Please carefully read this data processing information before starting your consultancy session.
Thank you.

Representative of data controller: Name: ClinTrial Audit Health Services and Pharmaceutical Retail Limited Liability Company
Seat: 4032 Debrecen, Poroszlay út 110.
Phone: +36 30 2281385
Represented by: CEO Beáta Lénárt dr. Várkonyiné
Purpose of data processing: it is necessary for the provision of health consultancy and other supplementary services (e.g. drug prescription, therapy advice, etc.; hereinafter: care) requested by you.
Legal basis for data processing: the legality of our data processing is based on our legal duty prescribed by Hungarian Law to record, maintain, and handle your data as part of your patient documentation.
Scope of processed data: your personally identifying data (e.g. name, date of birth, etc.), as well as health data (e.g. bloodwork, other health conditions, etc.).
Recipients: the data will not be made accessible to unauthorized persons under any circumstances; if we use the services of another health care provider or data processor (e.g. IT professionals, etc.), you will be informed about this in our Specific Data Protection Terms.
Crossborder data transfer: your data will be transferred abroad at your request only.
Length of data storage: as a base rule, your data handled as part of your patient documentation are kept for 30 years, then destroyed; other data are usually kept for 5 years.
Your rights: you have the right to receive advance information on data processing; to request that we give you access to learn about our data handling operations; to request your data to be corrected, restricted in handling or, in a given case, deleted.

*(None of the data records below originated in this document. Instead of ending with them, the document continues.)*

(* ===== verification/Restarts.v ===== *)
(** The restart journal of [internal/journal/restarts.go]: how often each
    container restarted within a window, and for which of the known reasons. *)

From stdpp Require Import prelude gmap strings sorting.
From Stdlib Require Import ZArith Lia.
From S2P Require Import Prelude GoTime Model Journal.
Local Open Scope Z_scope.
Local Open Scope go_scope.

Definition UnknownReason : string := "other".

Definition knownReasons : list string :=
  ["OOMKilled"; "Error"; "Completed"; "ContainerCannotRun"; "ContainerStatusUnknown";
   "DeadlineExceeded"; "StartError"; "Evicted"]%string.

Record Key := mkKey { Namespace : string; Pod : string; Container : string }.

#[export] Instance Key_eq_dec : EqDecision Key.
Proof. solve_decision. Defined.
#[export] Instance Key_countable : Countable Key.
Proof.
  refine (inj_countable' (fun k => (Namespace k, Pod k, Container k))
    (fun '(a, b, c) => mkKey a b c) _). by intros [].
Defined.

(** [Reasons] is a Go map and may be nil, which a decoded record's can be:
    [None] is the nil map. *)
Record RestartRecord := mkRestartRecord {
  RKey : Key;
  Workload : WorkloadRef;
  WindowStart : Time;
  WindowSeconds : Z;
  Restarts_ : Z;
  Reasons : option (gmap string Z);
  ReasonsUnobserved : Z;
  LastExitCode : option Z;
}.

Abbreviation openKey := (Key * Z)%type.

Legal remedies: if in your assessment our data handling is in breach of law, you can file for a procedure by the National Authority for Data Protection and Freedom of Information (mailing address: 1530 Budapest, Pf.: 5., e-mail: ), or turn to a legal court.

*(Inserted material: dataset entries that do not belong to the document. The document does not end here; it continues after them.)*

(* ===== verification/Goroutines.v ===== *)
(** The goroutine series of [internal/journal/goroutines.go]: up to
    [maxSamplesPerWindow] readings per process and window, the rest counted. *)

From stdpp Require Import prelude gmap strings sorting.
From Stdlib Require Import ZArith Lia.
From S2P Require Import Prelude GoTime Model Journal.
From S2P Require Restarts.
Import Restarts (Key, mkKey, Namespace, Pod, Container).
#[local] Existing Instances Restarts.Key_eq_dec Restarts.Key_countable.
Local Open Scope Z_scope.
Local Open Scope go_scope.

Definition maxSamplesPerWindow : nat := 120.

Record GoroutineSample := mkGoroutineSample { At : Time; Goroutines_ : Z }.

Record GoroutineRecord := mkGoroutineRecord {
  RKey : Key;
  Workload : WorkloadRef;
  ImageDigest : string;
  WindowStart : Time;
  WindowSeconds : Z;
  Samples : list GoroutineSample;
  SamplesDropped : Z;
}.

Abbreviation openKey := (Key * Z)%type.

Record Goroutines := mkGoroutines {
  windowLength : Duration;
  open : gmap openKey GoroutineRecord;
}.

Definition NewGoroutines (len : Duration) : option Goroutines :=
  if len <=? 0 then None else Some (mkGoroutines len ∅).

Definition setSamples (r : GoroutineRecord) (ss : list GoroutineSample) (dropped : Z) : GoroutineRecord :=
  mkGoroutineRecord (RKey r) (Workload r) (ImageDigest r) (WindowStart r) (WindowSeconds r) ss dropped.

Definition reading_key (len : Duration) (c : GoroutineCount) : openKey :=
  (mkKey (gcNamespace c) (gcPod c) (gcContainer c), UnixNano (Truncate (gcObservedAt c) len)).

Definition new_record (len : Duration) (c : GoroutineCount) : GoroutineRecord :=
  mkGoroutineRecord (reading_key len c).1 (gcWorkload c) (gcImageDigest c)
    (Truncate (gcObservedAt c) len) (Z.quot len Second) [] 0.

Definition sample_of (c : GoroutineCount) : GoroutineSample :=
  mkGoroutineSample (gcObservedAt c) (gcGoroutines c).

Definition add_sample (c : GoroutineCount) (r : GoroutineRecord) : GoroutineRecord :=
  if (maxSamplesPerWindow <=? length (Samples r))%nat
  then setSamples r (Samples r) (SamplesDropped r +w 1)
  else setSamples r (Samples r ++ [sample_of c]) (SamplesDropped r).

Definition Observe (g : Goroutines) (c : GoroutineCount) : Goroutines :=
  if gcGoroutines c <=? 0 then g
  else
    let key := reading_key (windowLength g) c in
    let rec := default (new_record (windowLength g) c) (open g !! key) in
    mkGoroutines (windowLength g) (<[key := add_sample c rec]> (open g)).

(** [sort.Slice] by instant; readings at the same instant may come out in any
    order. *)
Definition sample_less (a b : GoroutineSample) : bool := Before (At a) (At b).

Definition clone (r : GoroutineRecord) : GoroutineRecord :=
  setSamples r (sort_slice sample_less (Samples r)) (SamplesDropped r).

(** A recovered record is cut to the cap, and what is cut is counted. *)
Definition adopt (r : GoroutineRecord) : GoroutineRecord :=
  let r := clone r in
  if (maxSamplesPerWindow <? length (Samples r))%nat
  then setSamples r (take maxSamplesPerWindow (Samples r))
         (SamplesDropped r +w Z.of_nat (length (Samples r) - maxSamplesPerWindow))
  else r.

Definition less (a b : GoroutineRecord) : bool :=
  lexi (WindowStart a) (WindowStart b)
    (lexi (Namespace (RKey a)) (Namespace (RKey b))
      (lexi (Pod (RKey a)) (Pod (RKey b))
        (go_lt (Container (RKey a)) (Container (RKey b))))).

Abbreviation sortKey := (Time * (string * (string * string)))%type.

#[export] Instance goroutine_record : JournalRecord GoroutineRecord openKey sortKey := {
  record_key r := (RKey r, UnixNano (WindowStart r));
  record_start := WindowStart;
  record_clone := clone;
  record_adopt := adopt;
  record_less := less;
  sort_key r := (WindowStart r, (Namespace (RKey r), (Pod (RKey r), Container (RKey r))));
  key_of_sort k := (mkKey k.2.1 k.2.2.1 k.2.2.2, UnixNano k.1);
}.

#[export] Instance goroutine_laws : JournalLaws GoroutineRecord openKey sortKey.
Proof.
  split; try done.
  - intros r. by destruct r as [[]].
  - intros r. cbn. unfold adopt. by destruct (_ <? _)%nat.
Qed.

Definition Snapshots (g : Goroutines) : list GoroutineRecord := snapshots (open g).

Definition Resume (g : Goroutines) (records : list GoroutineRecord) : Goroutines * Z :=
  let '(m, seeded) := resume (open g) records in (mkGoroutines (windowLength g) m, seeded).

Definition CloseBefore (g : Goroutines) (now : Time) : list GoroutineRecord * Goroutines :=
  let '(out, m) := close_before (windowLength g) now (open g) in (out, mkGoroutines (windowLength g) m).

Definition observe_all (g : Goroutines) (cs : list GoroutineCount) : Goroutines := foldl Observe g cs.

(** ** Accounting *)

(** The readings that count for one process and window, in arrival order. *)
Definition readings (len : Duration) (key : openKey) (cs : list GoroutineCount) : list GoroutineSample :=
  sample_of <$> filter (fun c => 0 < gcGoroutines c /\ reading_key len c = key) cs.

Definition series (all : list GoroutineSample) (r : GoroutineRecord) : Prop :=
  Samples r = take maxSamplesPerWindow all /\
  SamplesDropped r = Z.of_nat (length all - maxSamplesPerWindow).

Definition journal_ok (len : Duration) (cs : list GoroutineCount) (g : Goroutines) : Prop :=
  windowLength g = len /\ filed (open g) /\
  forall key, match open g !! key with
              | Some r => series (readings len key cs) r /\ readings len key cs <> []
              | None => readings len key cs = []
              end.

Lemma readings_snoc len key cs c :
  readings len key (cs ++ [c])
  = readings len key cs
    ++ (if decide (0 < gcGoroutines c /\ reading_key len c = key) then [sample_of c] else []).
Proof.
  unfold readings. rewrite filter_app, fmap_app, filter_cons, filter_nil. f_equal. by case_decide.
Qed.

Lemma readings_length len key cs : (length (readings len key cs) <= length cs)%nat.
Proof. unfold readings. rewrite length_fmap. apply length_filter. Qed.

Lemma series_add all c r :
  series all r -> Z.of_nat (length all) < maxInt64 -> series (all ++ [sample_of c]) (add_sample c r).
Proof.
  intros [Hs Hd] Hlen. unfold series, add_sample. rewrite Hs, length_take, length_app. cbn [length].
  destruct (Nat.leb_spec maxSamplesPerWindow (maxSamplesPerWindow `min` length all)) as [Hc|Hc];
    cbn [setSamples Samples SamplesDropped].
  - rewrite take_app_le by lia. split; [done|].
    rewrite Hd, wrap64_id by go_lia. lia.
  - rewrite (take_ge all), take_ge by (rewrite ?length_app; cbn [length]; lia).
    split; [done|lia].
Qed.

Lemma Observe_series len cs c g :
  journal_ok len cs g -> Z.of_nat (length cs) < maxInt64 -> journal_ok len (cs ++ [c]) (Observe g c).
Proof.
  intros (Hl & Hf & Hr) Hlen. unfold Observe. pose proof (readings_length len (reading_key len c) cs) as Hn.
  destruct (Z.leb_spec (gcGoroutines c) 0) as [Hz|Hp].
  { split; [done|]. split; [done|]. intros key. rewrite readings_snoc, decide_False by lia.
    rewrite app_nil_r. apply Hr. }
  rewrite Hl. set (key := reading_key len c) in *. split; [done|]. cbn [open].
  set (rec := default _ _).
  assert (record_key rec = key /\ series (readings len key cs) rec) as [Hk Hs].
  { specialize (Hr key). unfold rec. destruct (open g !! key) as [r|] eqn:E; cbn [default].
    - split; [by apply Hf|apply Hr].
    - unfold id. rewrite Hr. done. }
  assert (record_key (add_sample c rec) = key) as Hk'.
  { rewrite <-Hk. unfold add_sample. by destruct (_ <=? _)%nat. }
  split; [rewrite <-Hk'; by apply filed_insert|].
  intros key'. rewrite readings_snoc. fold key.
  destruct (decide (key = key')) as [<-|Hne].
  - rewrite lookup_insert_eq, decide_True by done. split; [apply series_add; [done|lia]|].
    by destruct (readings len key cs).
  - rewrite lookup_insert_ne by done. rewrite decide_False by tauto. rewrite app_nil_r. apply Hr.
Qed.

Lemma observe_all_series len cs :
  Z.of_nat (length cs) <= maxInt64 -> journal_ok len cs (observe_all (mkGoroutines len ∅) cs).
Proof.
  induction cs as [|c cs IH] using rev_ind; intros Hlen.
  { split; [done|]. split; [by intros k r Hr|]. intros key. done. }
  rewrite length_app in Hlen. cbn in Hlen. unfold observe_all. rewrite foldl_app.
  apply Observe_series; [apply IH; lia|lia].
Qed.

(** ** Properties *)

(** The cap loses nothing silently: after any number of readings, the payload
    record of a process and window lists its first 120 readings, oldest first,
    and counts exactly the others as dropped; there is a record for each process
    and window that was read and for no other. *)
Theorem goroutine_series_capped (len : Duration) (cs : list GoroutineCount) :
  Z.of_nat (length cs) <= maxInt64 ->
  let out := Snapshots (observe_all (mkGoroutines len ∅) cs) in
  (forall r, r ∈ out ->
     let all := readings len (record_key r) cs in
     Samples r ≡ₚ take 120 all /\ StronglySorted (fun a b => At a <= At b) (Samples r) /\
     Z.of_nat (length (Samples r)) + SamplesDropped r = Z.of_nat (length all)) /\
  (forall key, (exists r, r ∈ out /\ record_key r = key) <-> readings len key cs <> []).
Proof.
  intros Hlen out. destruct (observe_all_series len cs Hlen) as (Hl & Hf & Hr).
  set (m := open (observe_all (mkGoroutines len ∅) cs)) in *.
  assert (forall r, r ∈ out <-> exists key r0, m !! key = Some r0 /\ r = clone r0) as Hout.
  { intros r. exact (elem_of_snapshots m r). }
  split.
  - intros r (key & r0 & Hk & ->)%Hout. pose proof (Hf _ _ Hk) as Hkey. specialize (Hr key).
    rewrite Hk in Hr. destruct Hr as [[Hs Hd] _]. cbn zeta.
    replace (record_key (clone r0)) with key by (rewrite <-Hkey; done).
    destruct (sort_slice_sorted sample_less At (fun _ _ => eq_refl) (Samples r0)) as [Hp Hss].
    cbn [clone Samples setSamples SamplesDropped]. split; [by rewrite Hp, Hs|]. split.
    + eapply StronglySorted_impl; [|exact Hss].
      intros a b Hab. unfold not_after, sample_less, Before in Hab. apply Z.ltb_ge in Hab. done.
    + rewrite Hp, Hs, length_take, Hd. unfold maxSamplesPerWindow. lia.
  - intros key. specialize (Hr key). destruct (m !! key) as [r|] eqn:E.
    + split; [intros _; apply Hr|]. intros _. exists (clone r). split; [apply Hout; by exists key, r|].
      rewrite <-(Hf _ _ E). done.
    + split; [|done]. intros (r & (key' & r0 & Hk & ->)%Hout & Hkr).
      pose proof (Hf _ _ Hk) as Hkey. change (record_key r0 = key) in Hkr. congruence.
Qed.

Definition demo_reading (i : nat) : GoroutineCount :=
  mkGoroutineCount "shop" "web-1" "app" (mkWorkloadRef "Deployment" "web") "sha256:0"
    (Hour - Z.of_nat i) (Z.of_nat i).
Definition demo_readings : list GoroutineCount := demo_reading <$> seq 0 130.

Lemma goroutine_series_capped_witness :
  let out := Snapshots (observe_all (mkGoroutines Hour ∅) demo_readings) in
  (forall r, r ∈ out ->
     let all := readings Hour (record_key r) demo_readings in
     Samples r ≡ₚ take 120 all /\ StronglySorted (fun a b => At a <= At b) (Samples r) /\
     Z.of_nat (length (Samples r)) + SamplesDropped r = Z.of_nat (length all)) /\
  (forall key, (exists r, r ∈ out /\ record_key r = key) <-> readings Hour key demo_readings <> []).
Proof. apply (goroutine_series_capped Hour demo_readings). vm_compute. discriminate. Defined.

Data source: the data are obtained directly from you, starting when you indicate your intention to receive care from us.
Automated decision-making: we do not do this; we never make decisions on your data without human supervision (e.g. no automated test assessment, profiling, etc.).
Data safety: in handling and storing your data, we ensure their enhanced protection in relation to their being special data entitled to the highest level of protection. We use lockable cabinets and rooms, and keep paper-based documents under supervision, as well as using password protected, secure computing equipment with controlled access and logged, retroactively traceable operations.
Risks: risks of course may arise, e.g. theft of data storage devices, unauthorized access, etc., but we strictly adhere to, and have others adhere to, security measures to avoid these.
Incident response: incidents are a breach of security; we respond by implementing mandatory measures consistent with the severity of the incident and, if prescribed by law, also notify the authorities and you.

For further data processing information, see our Specific Data Protection Terms documents.